Directions: Report, as a bare number, how many lines of the material below contain the word "LruCache".
----- Records provided -----
(* ===== verification/WorldLogic.v ===== *)
(** * The state in terms of worlds

    What each method of the state does, for the code that uses it: from a state that shows
    the world [w] over the snapshots [ws] it returns without error and shows a world again.
    Proved from [StateLaws] alone. *)

From S2P Require Import Prelude Vm MemoryCache Account State StateSpec Worlds.
From stdpp Require Import base numbers option gmap list.

Open Scope Z_scope.
Open Scope origo_scope.

Section WorldLogic.
Context {L : Type} {LC : LruCache L Z Z} {K : Keccak} (HK : forall b, is_u256 (keccak b)).
Context {D B : Type} {DB : HashDb D} {BE : Backend B D (Account L)}.
Context (start : Z) (Hstart : is_u256 start).
Local Abbreviation St := (State L B).
Context (sim : St -> world * list world -> Prop) {SL : StateLaws start sim}.

(** [does m w ws Q]: run on [w] over [ws], the method [m] returns [a] and leaves [w'] over
    [ws] with [Q a w']. *)
Definition does {A} (m : M St trie_error A) (w : world) (ws : list world) (Q : A -> world -> Prop) : Prop :=
  forall s, sim s (w, ws) ->
    exists a s' w', m s = Ret a s' /\ sim s' (w', ws) /\ world_ok w' /\ Q a w'.

Lemma does_mono {A} (m : M St trie_error A) w ws (Q Q' : A -> world -> Prop) :
  does m w ws Q -> (forall a w', world_ok w' -> Q a w' -> Q' a w') -> does m w ws Q'.
Proof. intros Hm HQ s Hs. destruct (Hm s Hs) as (a & s' & w' & ? & ? & ? & ?). exists a, s', w'. auto. Qed.

Lemma does_ret {A} (a : A) w ws (Q : A -> world -> Prop) : world_ok w -> Q a w -> does (ret a) w ws Q.
Proof. intros Hw HQ s Hs. by exists a, s, w. Qed.

Lemma does_bind {A A'} (m : M St trie_error A) (k : A -> M St trie_error A') w ws Q :
  does m w ws (fun a w' => does (k a) w' ws Q) -> does (bind m k) w ws Q.
Proof.
  intros Hm s Hs. destruct (Hm s Hs) as (a & s' & w' & Hr & Hs' & _ & Hk).
  destruct (Hk s' Hs') as (a' & s2 & w2 & Hr2 & ?). exists a', s2, w2. unfold bind. by rewrite Hr.
Qed.

(** A method of which [run_op] wraps the answer. *)
Lemma does_op {A} (m : M St trie_error A) (g : A -> answer) o w ws a w' (Q : A -> world -> Prop) :
  run_op o = (do r <- m in ret (g r)) -> (forall x y, g x = g y -> x = y) ->
  op_words o -> world_ok w ->
  spec_op start o (w, []) = Some (g a, (w', [])) ->
  spec_op start o (w, ws) = Some (g a, (w', ws)) ->
  Q a w' -> does m w ws Q.
Proof.
  intros Hrun Hg Hwords Hw Hspec0 Hspec HQ s Hs.
  destruct (sl_op s _ o _ _ Hs Hspec) as (s' & Hr & Hs'). rewrite Hrun in Hr.
  exists a, s', w'. split_and!; [|done| |done].
  - unfold bind, ret in Hr. destruct (m s) as [a' s1|e s1|]; [|done|done].
    injection Hr as Ha ->. by rewrite (Hg _ _ Ha).
  - by destruct (spec_op_world_ok HK start Hstart o w [] _ _ _ Hw (Forall_nil_2 _) Hwords Hspec0).
Qed.

Context (w : world) (ws : list world) (Hw : world_ok w).

Lemma does_exists a (Q : bool -> world -> Prop) : Q (view_exists w a) w -> does (exists_ a) w ws Q.
Proof. intros HQ. by eapply (does_op _ AnsBool (OpExists a)); [..|exact HQ]; try done; intros x y [=]. Qed.

Lemma does_exists_and_not_null a (Q : bool -> world -> Prop) :
  (forall b, Q b w) -> does (exists_and_not_null a) w ws Q.
Proof. intros HQ. by eapply (does_op _ AnsBool (OpExistsNotNull a)); [..|apply HQ]; try done; intros x y [=]. Qed.

Definition has_code_or_nonce (a : Z) : bool :=
  match w a with
  | Some v => negb (v_code_hash v =? KECCAK_EMPTY) || negb (v_nonce v =? start)
  | None => false
  end.

Lemma does_has_code_or_nonce a (Q : bool -> world -> Prop) :
  Q (has_code_or_nonce a) w -> does (exists_and_has_code_or_nonce a) w ws Q.
Proof. intros HQ. by eapply (does_op _ AnsBool (OpHasCodeOrNonce a)); [..|exact HQ]; try done; intros x y [=]. Qed.

Lemma does_balance a (Q : Z -> world -> Prop) : Q (balance_of w a) w -> does (balance a) w ws Q.
Proof. intros HQ. by eapply (does_op _ AnsZ (OpBalance a)); [..|exact HQ]; try done; intros x y [=]. Qed.

Definition nonce_of (a : Z) : Z := match w a with Some v => v_nonce v | None => start end.

Lemma does_nonce a (Q : Z -> world -> Prop) : Q (nonce_of a) w -> does (nonce a) w ws Q.
Proof. intros HQ. by eapply (does_op _ AnsZ (OpNonce a)); [..|exact HQ]; try done; intros x y [=]. Qed.

Lemma does_code_hash a (Q : option Z -> world -> Prop) :
  Q (v_code_hash <$> w a) w -> does (state_code_hash a) w ws Q.
Proof. intros HQ. by eapply (does_op _ AnsHash (OpCodeHash a)); [..|exact HQ]; try done; intros x y [=]. Qed.

Lemma does_storage_at a k (Q : Z -> world -> Prop) :
  Q (view_storage w a k) w -> does (state_storage_at a k) w ws Q.
Proof. intros HQ. by eapply (does_op _ AnsZ (OpStorageAt a k)); [..|exact HQ]; try done; intros x y [=]. Qed.

Lemma does_add_balance a x mode (Q : CleanupMode -> world -> Prop) : is_address a -> 0 <= x ->
  Q (fst (spec_add_balance start a x mode w)) (snd (spec_add_balance start a x mode w)) ->
  does (state_add_balance a x mode) w ws Q.
Proof.
  intros Ha Hx HQ. eapply (does_op _ AnsMode (OpAddBalance a x mode)); [..|exact HQ]; try done.
  - by intros y z [=].
  - cbn. by destruct (spec_add_balance start a x mode w).
  - cbn. by destruct (spec_add_balance start a x mode w).
Qed.

Lemma does_sub_balance a x mode m w' (Q : CleanupMode -> world -> Prop) : is_address a -> 0 <= x ->
  spec_sub_balance start a x mode w = Some (m, w') -> Q m w' ->
  does (state_sub_balance a x mode) w ws Q.
Proof.
  intros Ha Hx Hsub HQ. eapply (does_op _ AnsMode (OpSubBalance a x mode)); [..|exact HQ]; try done.
  - by intros y z [=].
  - cbn. by rewrite Hsub.
  - cbn. by rewrite Hsub.
Qed.

Lemma does_transfer from to x mode m w' (Q : CleanupMode -> world -> Prop) : is_address from -> is_address to -> 0 <= x ->
  spec_sub_balance start from x mode w = Some (m, w') ->
  Q (fst (spec_add_balance start to x m w')) (snd (spec_add_balance start to x m w')) ->
  does (transfer_balance from to x mode) w ws Q.
Proof.
  intros Hf Ht Hx Hsub HQ. eapply (does_op _ AnsMode (OpTransfer from to x mode)); [..|exact HQ]; try done.
  - by intros y z [=].
  - cbn. rewrite Hsub. cbn. by destruct (spec_add_balance start to x m w').
  - cbn. rewrite Hsub. cbn. by destruct (spec_add_balance start to x m w').
Qed.

(** A balance that covers the amount can be charged. *)
Lemma sub_balance_funded a x mode : x <= balance_of w a ->
  exists m w', spec_sub_balance start a x mode w = Some (m, w').
Proof.
  intros Hx. unfold spec_sub_balance. destruct (_ || _); [|eauto].
  replace (v_balance (require_view start w a)) with (balance_of w a)
    by (unfold require_view, balance_of; by destruct (w a)).
  rewrite (proj2 (Z.leb_le _ _) Hx). eauto.
Qed.

(** The world in which the nonce of [a] is one more. *)
Definition next_nonce (a : Z) : world :=
  view_update start w a (fun v =>
    mkView (v_balance v) (u256_saturating_add (v_nonce v) 1) (v_code_hash v) (v_code v) (v_storage v) (v_original v)).

Lemma balance_of_next_nonce a b : balance_of (next_nonce a) b = balance_of w b.
Proof.
  unfold next_nonce, balance_of, view_update, upd. destruct (Z.eqb_spec b a) as [->|]; [|done].
  cbn. unfold require_view. by destruct (w a).
Qed.

Lemma does_next_nonce a (Q : unit -> world -> Prop) : is_address a -> Q tt (next_nonce a) -> does (state_inc_nonce a) w ws Q.
Proof.
  intros Ha HQ. eapply (does_op _ (fun _ => AnsUnit) (OpIncNonce a) w ws tt); [..|apply HQ]; try done.
  by intros [] [].
Qed.

Lemma does_inc_nonce a (Q : unit -> world -> Prop) : is_address a ->
  (forall w', (forall b, balance_of w' b = balance_of w b) -> Q tt w') -> does (state_inc_nonce a) w ws Q.
Proof. intros Ha HQ. apply does_next_nonce; [done|]. apply HQ, balance_of_next_nonce. Qed.

Lemma does_set_storage a k x (Q : unit -> world -> Prop) : is_address a -> is_u256 x ->
  (forall w', Q tt w') -> does (state_set_storage a k x) w ws Q.
Proof.
  intros Ha Hx HQ. eapply (does_op _ (fun _ => AnsUnit) (OpSetStorage a k x) w ws tt); [..|apply HQ]; try done.
  by intros [] [].
Qed.

Lemma does_init_code a c (Q : unit -> world -> Prop) : is_address a -> vec_ok c ->
  (forall w', Q tt w') -> does (state_init_code a c) w ws Q.
Proof.
  intros Ha Hc HQ. eapply (does_op _ (fun _ => AnsUnit) (OpInitCode a c) w ws tt); [..|apply HQ]; try done.
  by intros [] [].
Qed.

Lemma does_new_contract a b off (Q : unit -> world -> Prop) : is_address a -> is_u256 b -> 0 <= start + off < U256_MOD ->
  Q tt (upd a (Some (view_new b (start + off) (view_original w a))) w) -> does (state_new_contract a b off) w ws Q.
Proof.
  intros Ha Hb Hoff HQ.
  eapply (does_op _ (fun _ => AnsUnit) (OpNewContract a b off) w ws tt); [..|apply HQ]; try done.
  - by intros [] [].
  - cbn. replace (_ && _) with true by lia. done.
  - cbn. replace (_ && _) with true by lia. done.
Qed.

(** Codes and roots. *)
Lemma does_code a (Q : option bytes -> world -> Prop) : Q (v_code <$> w a) w -> does (state_code a) w ws Q.
Proof. intros HQ. by eapply (does_op _ AnsCode (OpCode a)); [..|exact HQ]; try done; intros x y [=]. Qed.

(** The code is a vector. *)
Lemma does_some_code a (Q : option bytes -> world -> Prop) :
  (forall r, (forall c, r = Some c -> vec_ok c) -> Q r w) -> does (state_code a) w ws Q.
Proof.
  intros HQ. apply does_code, HQ. intros c. destruct (w a) eqn:Ha; [|done]. intros [= <-]. by apply (Hw a).
Qed.

Lemma does_code_size a (Q : option Z -> world -> Prop) :
  (forall r, default 0 r = match w a with Some v => zlen (v_code v) | None => 0 end -> Q r w) ->
  does (state_code_size a) w ws Q.
Proof.
  intros HQ s Hs. destruct (sl_code_size s _ _ a Hs) as (r & s' & Hr & Hs' & Hc). exists r, s', w. auto.
Qed.

Lemma does_base_root a (Q : bool -> world -> Prop) :
  (forall b, Q b w) -> does (state_is_base_storage_root_unchanged a) w ws Q.
Proof.
  intros HQ s Hs. destruct (sl_base_root s _ a Hs) as (r & s' & Hr & Hs'). exists r, s', w. auto.
Qed.

Lemma does_checkpoint_storage_at i a k (Q : option Z -> world -> Prop) : 0 <= i ->
  Forall world_ok ws -> (forall r, (forall v, r = Some v -> is_u256 v) -> Q r w) ->
  does (checkpoint_storage_at i a k) w ws Q.
Proof.
  intros Hi Hws HQ s Hs.
  destruct (sl_op s _ (OpCheckpointStorageAt i a k)
    (AnsHash (if i <? zlen ws then (fun w' => view_storage w' a k) <$> ws !! Z.to_nat (zlen ws - 1 - i) else None))
    (w, ws) Hs) as (s' & Hr & Hs').
  { cbn. by rewrite (proj2 (Z.leb_le _ _) Hi). }
  cbn in Hr. unfold bind, ret in Hr. destruct (checkpoint_storage_at i a k s) as [r s1| |]; [|done|done].
  injection Hr as -> ->. eexists _, s', w. split_and!; [done|done|done|]. apply HQ. intros v.
  destruct (i <? zlen ws); [|done]. destruct (ws !! _) as [w'|] eqn:Hw'; [|done].
  intros [= <-]. apply view_storage_ok. rewrite Forall_forall in Hws. eapply Hws, list_elem_of_lookup_2, Hw'.
Qed.

End WorldLogic.

(** ** Removed accounts *)

Section Removed.
Context {L : Type} {LC : LruCache L Z Z} {K : Keccak}.
Context {D B : Type} {DB : HashDb D} {BE : Backend B D (Account L)}.
Context (start : Z) (sim : State L B -> world * list world -> Prop).
Context {SL : StateLaws start sim}.

(** The world without the accounts of a list. *)
Definition kill_all (l : list Z) (w : world) : world := fun a => if bool_decide (a ∈ l) then None else w a.

Lemma kill_all_ok l (v : world) : world_ok v -> world_ok (kill_all l v).
Proof. intros Hv a x. unfold kill_all. case_bool; [done|]. apply Hv. Qed.

Lemma kill_accounts_sim l s v : sim s (v, []) ->
  sim (foldl (fun s a => kill_account a s) s l) (kill_all l v, []).
Proof.
  revert s v. induction l as [|a l IH]; intros s v Hs; cbn.
  - eapply sl_world; [exact Hs|]. intros b. unfold kill_all. by rewrite bool_decide_eq_false_2 by set_solver.
  - destruct (sl_op s (v, []) (OpKill a) _ _ Hs eq_refl) as (s' & Hr & Hs'). cbn in Hr. injection Hr as <-.
    eapply sl_world; [exact (IH _ _ Hs')|]. intros b. unfold kill_all, upd.
    destruct (Z.eqb_spec b a) as [->|Hne].
    + rewrite (bool_decide_eq_true_2 (a ∈ a :: l)) by set_solver. by case_bool.
    + rewrite (bool_decide_ext (b ∈ a :: l) (b ∈ l)) by set_solver. done.
Qed.

(** Killed accounts have no account in the cache, the other entries stay. *)
Lemma kill_accounts_cache l (s : State L B) a e :
  st_cache (foldl (fun s a => kill_account a s) s l) !! a = Some e ->
  e_account e = None \/ (a ∉ l /\ st_cache s !! a = Some e).
Proof.
  revert s. induction l as [|b l IH]; intros s He; cbn in He; [right; split; [set_solver|done]|].
  destruct (IH _ He) as [?|[Hl Hs]]; [by left|].
  assert (Hk : st_cache (kill_account b s) = <[b := new_dirty None]> (st_cache s)).
  { unfold kill_account, insert_cache. cbn. unfold record. by destruct (st_checkpoints _). }
  rewrite Hk in Hs. destruct (decide (a = b)) as [->|Hne].
  - rewrite lookup_insert_eq in Hs. injection Hs as <-. by left.
  - rewrite lookup_insert_ne in Hs by done. right. split; [set_solver|done].
Qed.

(** [kill_garbage] leaves no entry in the cache that it would remove. *)
Lemma kill_garbage_clears touched ke mb kc (s : State L B) a e :
  st_cache (kill_garbage touched ke mb kc s) !! a = Some e -> is_garbage touched ke mb kc a e = false.
Proof.
  intros He. destruct (is_garbage touched ke mb kc a e) eqn:Hg; [|done].
  apply kill_accounts_cache in He as [Hn|[Hl Hs]].
  - unfold is_garbage, exists_and_is_null in Hg. rewrite Hn in Hg. destruct ke, mb; by rewrite andb_false_r in Hg.
  - destruct Hl. apply list_elem_of_omap. exists (a, e). split; [by apply elem_of_map_to_list|]. by rewrite Hg.
Qed.

(** [kill_garbage] removes touched accounts that are null, where empty ones are to be
    removed, or that hold less than the minimal balance. *)
Lemma kill_garbage_sim touched ke mb kc s v : sim s (v, []) -> exists l,
  sim (kill_garbage touched ke mb kc s) (kill_all l v, []) /\
  forall a, a ∈ l -> a ∈ touched /\ exists x, v a = Some x /\
    ((ke = true /\ view_null x = true) \/
     (exists m, mb = Some m /\ v_balance x < m /\ (v_code_hash x = KECCAK_EMPTY \/ kc = true))).
Proof.
  intros Hs. eexists. split; [by apply kill_accounts_sim|]. intros a Ha.
  apply list_elem_of_omap in Ha as ([a' e] & He & Hg). apply elem_of_map_to_list in He.
  destruct (is_garbage touched ke mb kc a' e) eqn:Hgarb; [|done]. injection Hg as ->.
  unfold is_garbage, exists_and_is_null in Hgarb. apply andb_true_iff in Hgarb as [Ht Hgarb].
  split; [by apply bool_decide_eq_true in Ht|].
  destruct (e_account e) as [acc|] eqn:Hacc; [|destruct mb, ke; done].
  destruct (sl_entry s v [] a e acc Hs He Hacc) as (x & Hx & Hb & Hn & Hc). exists x. split; [done|].
  apply orb_true_iff in Hgarb as [Hnull|Hdust].
  - left. apply andb_true_iff in Hnull as [-> Hnull]. split; [done|]. unfold view_null. by rewrite Hb, Hn, Hc.
  - right. destruct mb as [m|]; [|done]. exists m. split; [done|]. apply andb_true_iff in Hdust as [[Hbasic Hlt]%andb_true_iff _].
    rewrite Hb, Hc. split; [lia|]. destruct kc; [by right|]. left. rewrite orb_false_r in Hbasic. by apply Z.eqb_eq.
Qed.

End Removed.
-----
Written response: 2